#### [EXERCISE GOAL]
Could you print exactly the lines of the listing below, starting at the line that has "if existsb (Z.eqb" and ending at the line that has "(star_index p =? -1)%Z ||", and only those lines?

- - -

(* ===== verification/TextEdits.v ===== *)
(** Source ranges and text edits: [TextRange] of [crates/tsr_core/src/lib.rs] with
    the operations of [ranges.rs], and the edits of [text_change.rs]. *)

From S2P Require Import Prelude.

Local Open Scope Z_scope.

(** ** Ranges *)

(** The positions are stored as [i32]s. *)
Record TextRange := MkRange { pos : Z; end_ : Z }.

Definition range_new (p e : Z) : TextRange := MkRange (wrap_i32 p) (wrap_i32 e).
Definition undefined : TextRange := range_new (-1) (-1).

Definition range_len (r : TextRange) : Z := wrap_i32 (end_ r - pos r).
Definition range_is_empty (r : TextRange) : bool := pos r =? end_ r.
Definition range_is_valid (r : TextRange) : bool := (0 <=? pos r) || (0 <=? end_ r).
Definition range_contains (r : TextRange) (p : Z) : bool := (pos r <=? p) && (p <? end_ r).
Definition contains_inclusive (r : TextRange) (p : Z) : bool := (pos r <=? p) && (p <=? end_ r).
Definition contains_exclusive (r : TextRange) (p : Z) : bool := (pos r <? p) && (p <? end_ r).
Definition with_pos (r : TextRange) (p : Z) : TextRange := range_new p (end_ r).
Definition with_end (r : TextRange) (e : Z) : TextRange := range_new (pos r) e.
Definition contained_by (r other : TextRange) : bool :=
  (pos other <=? pos r) && (end_ r <=? end_ other).
Definition overlaps (r other : TextRange) : bool :=
  Z.max (pos r) (pos other) <? Z.min (end_ r) (end_ other).
Definition intersects (r other : TextRange) : bool :=
  Z.max (pos r) (pos other) <=? Z.min (end_ r) (end_ other).
Definition range_compare (r other : TextRange) : Z :=
  let p := pos r - pos other in if negb (p =? 0) then p else end_ r - end_ other.

(** ** Edits *)

Record TextChange := MkChange { range : TextRange; new_text : bytes }.

Record UnappliableEdits := MkUnappliable { low : Z; high : Z; capacity : option nat }.

Definition slice (text : bytes) (low high : Z) : result UnappliableEdits bytes :=
  let length := length text in
  if (high <? 0) || (Z.of_nat length <? high) then Err (MkUnappliable low high (Some length))
  else if (low <? 0) || (high <? low) then Err (MkUnappliable low high None)
  else Ok (take (Z.to_nat high - Z.to_nat low) (drop (Z.to_nat low) text)).

Definition apply_to (change : TextChange) (text : bytes) : result UnappliableEdits bytes :=
  before ← slice text 0 (pos (range change));
  after ← slice text (end_ (range change)) (Z.of_nat (length text));
  Ok (before ++ new_text change ++ after).

Fixpoint bulk_loop (text : bytes) (edits : list TextChange) (last_end : Z)
  : result UnappliableEdits bytes :=
  match edits with
  | [] => slice text last_end (Z.of_nat (length text))
  | edit :: edits =>
      let start := pos (range edit) in
      before ← (if negb (start =? last_end) then slice text last_end start else Ok []);
      rest ← bulk_loop text edits (end_ (range edit));
      Ok (before ++ new_text edit ++ rest)
  end.

Definition apply_bulk_edits (text : bytes) (edits : list TextChange)
  : result UnappliableEdits bytes := bulk_loop text edits 0.

(** ** What the edits mean *)

(** In order, one behind the other, inside the text. *)
Fixpoint ordered (last len : Z) (edits : list TextChange) : Prop :=
  match edits with
  | [] => last <= len
  | edit :: edits =>
      last <= pos (range edit) <= end_ (range edit) ∧ ordered (end_ (range edit)) len edits
  end.

(** One edit at a time, the last one first, so that no edit moves another. *)
Fixpoint apply_backwards (text : bytes) (edits : list TextChange)
  : result UnappliableEdits bytes :=
  match edits with
  | [] => Ok text
  | edit :: edits => text ← apply_backwards text edits; apply_to edit text
  end.

Lemma ordered_last last len edits : ordered last len edits → last <= len.
Proof.
  revert last. induction edits as [|e edits IH]; intros last; simpl; [done|].
  intros [? H%IH]. lia.
Qed.

Lemma slice_ok text lo hi :
  0 <= lo <= hi → hi <= Z.of_nat (length text) →
  slice text lo hi = Ok (take (Z.to_nat hi - Z.to_nat lo) (drop (Z.to_nat lo) text)).
Proof.
  intros Hlo Hhi. unfold slice.
  replace ((hi <? 0) || (Z.of_nat (length text) <? hi)) with false by lia.
  by replace ((lo <? 0) || (hi <? lo)) with false by lia.
Qed.

Lemma slice_ok_inv text lo hi b : slice text lo hi = Ok b → 0 <= lo <= hi ∧ hi <= Z.of_nat (length text).
Proof. unfold slice. if_split; intros; try done; lia. Qed.

Lemma slice_empty text p :
  0 <= p <= Z.of_nat (length text) → slice text p p = Ok [].
Proof. intros Hp. rewrite slice_ok by lia. by rewrite Nat.sub_diag. Qed.

(** The loop from [last] on writes what is left of the text with the edits made. *)
Lemma bulk_loop_spec text edits : ∀ last,
  0 <= last → ordered last (Z.of_nat (length text)) edits →
  ∃ out, apply_backwards text edits = Ok (take (Z.to_nat last) text ++ out)
    ∧ bulk_loop text edits last = Ok out.
Proof.
  induction edits as [|e edits IH]; intros last Hlast Hord; simpl in *.
  - exists (drop (Z.to_nat last) text). rewrite take_drop. split; [done|].
    rewrite slice_ok by lia. f_equal. apply take_ge. rewrite length_drop. lia.
  - destruct Hord as [Hpos Hord]. pose proof (ordered_last _ _ _ Hord) as Hend.
    destruct (IH (end_ (range e))) as (out & -> & ->); [lia|done|]. simpl.
    assert ((if negb (pos (range e) =? last) then slice text last (pos (range e)) else Ok [])
      = Ok (take (Z.to_nat (pos (range e)) - Z.to_nat last) (drop (Z.to_nat last) text))) as ->.
    { destruct (Z.eqb_spec (pos (range e)) last) as [->|]; simpl.
      - by rewrite Nat.sub_diag.
      - apply slice_ok; lia. }
    simpl. eexists; split; [|done].
    set (text' := take (Z.to_nat (end_ (range e))) text ++ out).
    assert (length (take (Z.to_nat (end_ (range e))) text) = Z.to_nat (end_ (range e))) as Hl.
    { rewrite length_take. lia. }
    unfold apply_to. rewrite !slice_ok by (subst text'; rewrite ?length_app; lia). simpl.
    rewrite Nat.sub_0_r, drop_0. f_equal.
    assert (take (Z.to_nat (pos (range e))) text' = take (Z.to_nat (pos (range e))) text) as ->.
    { subst text'. rewrite take_app_le by lia. rewrite take_take. f_equal. lia. }
    assert (drop (Z.to_nat (end_ (range e))) text' = out) as ->.
    { subst text'. by apply drop_app_length'. }
    rewrite (take_ge out) by (subst text'; rewrite length_app; lia).
    rewrite (app_assoc (take (Z.to_nat last) text)). f_equal.
    rewrite <-(take_drop (Z.to_nat last) (take (Z.to_nat (pos (range e))) text)).
    rewrite take_take, skipn_firstn_comm. f_equal. f_equal. lia.
Qed.

Lemma bulk_loop_ok_ordered text edits : ∀ last out,
  0 <= last → Forall (λ e, pos (range e) <= end_ (range e)) edits →
  bulk_loop text edits last = Ok out → ordered last (Z.of_nat (length text)) edits.
Proof.
  induction edits as [|e edits IH]; intros last out Hlast Hf; simpl.
  - intros H%slice_ok_inv. lia.
  - apply Forall_cons in Hf as [He Hf]. intros Hok.
    assert (last <= pos (range e)) as Hpos.
    { destruct (Z.eqb_spec (pos (range e)) last); simpl in Hok; [lia|].
      destruct (slice text last (pos (range e))) as [b|] eqn:E; [|done].
      apply slice_ok_inv in E. lia. }
    destruct (if negb _ then _ else _); simpl in Hok; [|done].
    destruct (bulk_loop text edits (end_ (range e))) as [rest|] eqn:E; simpl in Hok; [|done].
    split; [lia|]. apply (IH _ rest); [lia|done|done].
Qed.

(** Bulk edits are the single edits made from the last to the first: edits
    that are in order, do not overlap and lie inside the text are applied, and
    give the text that [apply_to] gives edit by edit; and of edits whose ranges
    are not inverted only those are applied, every other list is an error. *)
Theorem apply_bulk_edits_correct text edits :
  Forall (λ e, pos (range e) <= end_ (range e)) edits →
  (ordered 0 (Z.of_nat (length text)) edits →
   ∃ out, apply_bulk_edits text edits = Ok out ∧ apply_backwards text edits = Ok out)
  ∧ (∀ out, apply_bulk_edits text edits = Ok out → ordered 0 (Z.of_nat (length text)) edits).
Proof.
  intros Hf. split.
  - intros Hord. destruct (bulk_loop_spec text edits 0) as (out & Hb & Hl); [lia|done|].
    exists out. by rewrite Hb.
  - intros out. by apply bulk_loop_ok_ordered.
Qed.

Definition example_edits : list TextChange :=
  [MkChange (range_new 5 5) (bs " "); MkChange (range_new 8 9) []; MkChange (range_new 10 11) [];
   MkChange (range_new 12 13) []].

Lemma apply_bulk_edits_correct_witness :
  apply_bulk_edits (bs "var x= ( { } ) ;") example_edits = Ok (bs "var x = ({}) ;")
  ∧ ∃ out, apply_bulk_edits (bs "var x= ( { } ) ;") example_edits = Ok out
      ∧ apply_backwards (bs "var x= ( { } ) ;") example_edits = Ok out.
Proof.
  split; [vm_compute; reflexivity|].
  apply (apply_bulk_edits_correct (bs "var x= ( { } ) ;") example_edits).
  - apply (bool_decide_eq_true_1 (Forall _ _)). vm_compute. reflexivity.
  - vm_compute. repeat split; discriminate.
Defined.

(** With inverted ranges an edit list outside the text can slip through: the
    bounds of a piece are only looked at where two edits do not touch. *)
Example inverted_edits_slip_through :
  apply_bulk_edits (bs "0123")
    [MkChange (range_new 2 9) (bs "a"); MkChange (range_new 9 3) (bs "b")] = Ok (bs "01ab3").
Proof. vm_compute. reflexivity. Qed.
(* ===== verification/Pattern.v ===== *)
(** Single-wildcard patterns: [crates/tsr_core/src/pattern.rs]. A panic (a slice
    out of range, a failed [assert!]) is [None]. *)

From S2P Require Import Prelude.

Local Open Scope nat_scope.

Record Pattern := MkPattern { text : bytes; star_index : Z }.

Definition STAR : Z := ch "*".

(** The zero value is invalid, exactly as in the source. *)
Definition pattern_default : Pattern := MkPattern [] 0.

Definition parse (pattern : bytes) : Pattern :=
  match position (Z.eqb STAR) pattern with
  | None => MkPattern pattern (-1)
  | Some index =>
      if existsb (Z.eqb STAR) (drop (index + 1) pattern) then pattern_default
      else MkPattern pattern (Z.of_nat index)
  end.

Definition is_valid (p : Pattern) : bool :=
  (star_index p =? -1)%Z || (star_index p <? Z.of_nat (length (text p)))%Z.

(** The suffix slice panics when the star is past the text. *)
Definition matches (p : Pattern) (candidate : bytes) : option bool :=
  if (star_index p =? -1)%Z then Some (bytes_eqb (text p) candidate)
  else
    let star := Z.to_nat (star_index p) in
    if negb (length (text p) - 1 <=? length candidate) then Some false
    else if (star_index p <? 0)%Z || (length (text p) <? star) then None
    else if negb (starts_with (take star (text p)) candidate) then Some false
    else if length (text p) <? star + 1 then None
    else Some (ends_with (drop (star + 1) (text p)) candidate).

Definition matched_text (p : Pattern) (candidate : bytes) : option bytes :=
  matched ← matches p candidate;
  if negb matched then None
  else if (star_index p =? -1)%Z then Some []
  else
    let start := Z.to_nat (star_index p) in
    let e := length candidate - (length (text p) - start - 1) in
    Some (take (e - start) (drop start candidate)).

(** One turn of the loop: the best value so far and its prefix length. *)
Definition best_step {T} (get_pattern : T → Pattern) (candidate : bytes) (best : T * Z) (value : T)
  : option (T * Z) :=
  let pattern := get_pattern value in
  if (star_index pattern =? -1)%Z || (best.2 <? star_index pattern)%Z
  then matched ← matches pattern candidate;
       Some (if matched : bool then (value, star_index pattern) else best)
  else Some best.

Fixpoint best_loop {T} (get_pattern : T → Pattern) (candidate : bytes) (best : T * Z)
    (values : list T) : option T :=
  match values with
  | [] => Some best.1
  | value :: values => best ← best_step get_pattern candidate best value;
                       best_loop get_pattern candidate best values
  end.

Definition find_best_pattern_match {T} (default : T) (values : list T)
    (get_pattern : T → Pattern) (candidate : bytes) : option T :=
  best_loop get_pattern candidate (default, -1)%Z values.

(** ** Correctness *)

(** A parsed pattern is a literal, or a prefix and a suffix around the star. *)
Inductive Parsed (p : Pattern) : Prop :=
  | parsed_literal : star_index p = (-1)%Z → Parsed p
  | parsed_star prefix suffix :
      text p = prefix ++ STAR :: suffix → star_index p = Z.of_nat (length prefix) → Parsed p.

Lemma parse_cases pattern : parse pattern = pattern_default ∨ Parsed (parse pattern).
Proof.
  unfold parse. destruct (position (Z.eqb STAR) pattern) as [i|] eqn:E.
  - destruct (existsb _ _); [by left|right].
    apply position_Some in E as (c & Hi & Hc & _). apply Z.eqb_eq in Hc as <-.
    apply (parsed_star _ (take i pattern) (drop (S i) pattern)); simpl.
    + symmetry. by apply take_drop_middle.
    + rewrite length_take. apply lookup_lt_Some in Hi. lia.
  - right. by apply parsed_literal.
Qed.

Lemma matches_star p prefix suffix candidate :
  text p = prefix ++ STAR :: suffix → star_index p = Z.of_nat (length prefix) →
  matches p candidate
  = Some ((length prefix + length suffix <=? length candidate)
          && starts_with prefix candidate && ends_with suffix candidate).
Proof.
  intros Ht Hs. unfold matches. rewrite Ht, Hs, Nat2Z.id, length_app.
  replace (Z.of_nat (length prefix) =? -1)%Z with false by lia. simpl.
  replace (length prefix + S (length suffix) - 1) with (length prefix + length suffix) by lia.
  destruct (Nat.leb_spec (length prefix + length suffix) (length candidate)); simpl; [|done].
  replace (Z.of_nat (length prefix) <? 0)%Z with false by lia. simpl.
  rewrite (proj2 (Nat.ltb_ge _ _)) by lia. rewrite take_app_length.
  destruct (starts_with prefix candidate); simpl; [|done].
  rewrite (proj2 (Nat.ltb_ge _ _)) by lia.
  rewrite drop_app_ge by lia. by replace (length prefix + 1 - length prefix) with 1 by lia.
Qed.

Lemma middle_parts (prefix suffix candidate : bytes) :
  length prefix + length suffix ≤ length candidate →
  starts_with prefix candidate = true → ends_with suffix candidate = true →
  ∃ mid, candidate = prefix ++ mid ++ suffix.
Proof.
  intros Hl Hp%starts_with_true Hs%ends_with_true.
  destruct Hp as [rest ->]. destruct Hs as [front Hf]. rewrite length_app in Hl.
  assert (rest = drop (length prefix) front ++ suffix) as ->.
  { rewrite <-(drop_app_length prefix rest), Hf. rewrite drop_app_le; [done|].
    apply (f_equal length) in Hf. rewrite !length_app in Hf. lia. }
  by exists (drop (length prefix) front).
Qed.

(** A parsed pattern matches what it says: no candidate makes it panic, a
    pattern without a star matches itself alone, one with a star exactly the
    candidates that have its prefix and its suffix without overlap, and then
    [matched_text] is what stands between them. *)
Theorem pattern_matches_correct pattern candidate :
  parse pattern ≠ pattern_default →
  (star_index (parse pattern) = (-1)%Z
   ∧ matches (parse pattern) candidate = Some (bool_decide (candidate = text (parse pattern))))
  ∨ ∃ prefix suffix b,
      text (parse pattern) = prefix ++ STAR :: suffix
      ∧ matches (parse pattern) candidate = Some b
      ∧ (b = true ↔ ∃ mid, candidate = prefix ++ mid ++ suffix)
      ∧ ∀ mid, candidate = prefix ++ mid ++ suffix →
          matched_text (parse pattern) candidate = Some mid.
Proof.
  intros Hne. destruct (parse_cases pattern) as [?|[Hlit|prefix suffix Ht Hs]]; [done|left|right].
  - split; [done|]. unfold matches. rewrite Hlit. simpl. f_equal.
    destruct (bytes_eqb _ _) eqn:E; symmetry.
    + apply bytes_eqb_true in E as <-. by apply bool_decide_eq_true.
    + apply bytes_eqb_false in E. apply bool_decide_eq_false. congruence.
  - exists prefix, suffix. eexists. split; [done|]. split; [by apply matches_star|].
    assert (∀ mid, candidate = prefix ++ mid ++ suffix →
      (length prefix + length suffix <=? length candidate)
      && starts_with prefix candidate && ends_with suffix candidate = true) as Hall.
    { intros mid ->. rewrite !andb_true_iff. split_and!.
      - rewrite !length_app. apply Nat.leb_le. lia.
      - apply starts_with_true. by exists (mid ++ suffix).
      - apply ends_with_true. exists (prefix ++ mid). by rewrite app_assoc. }
    split.
    + split; [|intros [mid Hm]; by apply (Hall mid)].
      rewrite !andb_true_iff, Nat.leb_le. intros [[Hl Hp] He]. by apply middle_parts.
    + intros mid Hm. unfold matched_text. rewrite (matches_star _ prefix suffix) by done. simpl.
      rewrite (Hall mid Hm). simpl. rewrite Hs, Nat2Z.id, Ht.
      replace (Z.of_nat (length prefix) =? -1)%Z with false by lia.
      rewrite Hm, !length_app. simpl. rewrite drop_app_length. f_equal.
      rewrite take_app_le by lia. apply take_ge. lia.
Qed.

Lemma pattern_matches_correct_witness :
  parse (bs "lib/*.d.ts") ≠ pattern_default
  ∧ ((star_index (parse (bs "lib/*.d.ts")) = (-1)%Z
      ∧ matches (parse (bs "lib/*.d.ts")) (bs "lib/es5.d.ts")
        = Some (bool_decide (bs "lib/es5.d.ts" = text (parse (bs "lib/*.d.ts")))))
     ∨ ∃ prefix suffix b,
         text (parse (bs "lib/*.d.ts")) = prefix ++ STAR :: suffix
         ∧ matches (parse (bs "lib/*.d.ts")) (bs "lib/es5.d.ts") = Some b
         ∧ (b = true ↔ ∃ mid, bs "lib/es5.d.ts" = prefix ++ mid ++ suffix)
         ∧ ∀ mid, bs "lib/es5.d.ts" = prefix ++ mid ++ suffix →
             matched_text (parse (bs "lib/*.d.ts")) (bs "lib/es5.d.ts") = Some mid).
Proof.
  split; [vm_compute; discriminate|].
  apply (pattern_matches_correct (bs "lib/*.d.ts") (bs "lib/es5.d.ts")). vm_compute. discriminate.
Defined.

(** An exact match resets the prefix length to -1, so a later, weaker pattern
    replaces it, as the source's test has it. *)
Example exact_match_is_overridden :
  find_best_pattern_match 0 [1; 3; 4]
    (λ i, parse (nth i [bs ""; bs "ab*"; bs "a*"; bs "abc"; bs "*c"] [])) (bs "abc") = Some 4.
Proof. vm_compute. reflexivity. Qed.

- - -

#### [OUTPUT OF THE EXERCISE]
      if existsb (Z.eqb STAR) (drop (index + 1) pattern) then pattern_default
      else MkPattern pattern (Z.of_nat index)
  end.

Definition is_valid (p : Pattern) : bool :=
  (star_index p =? -1)%Z || (star_index p <? Z.of_nat (length (text p)))%Z.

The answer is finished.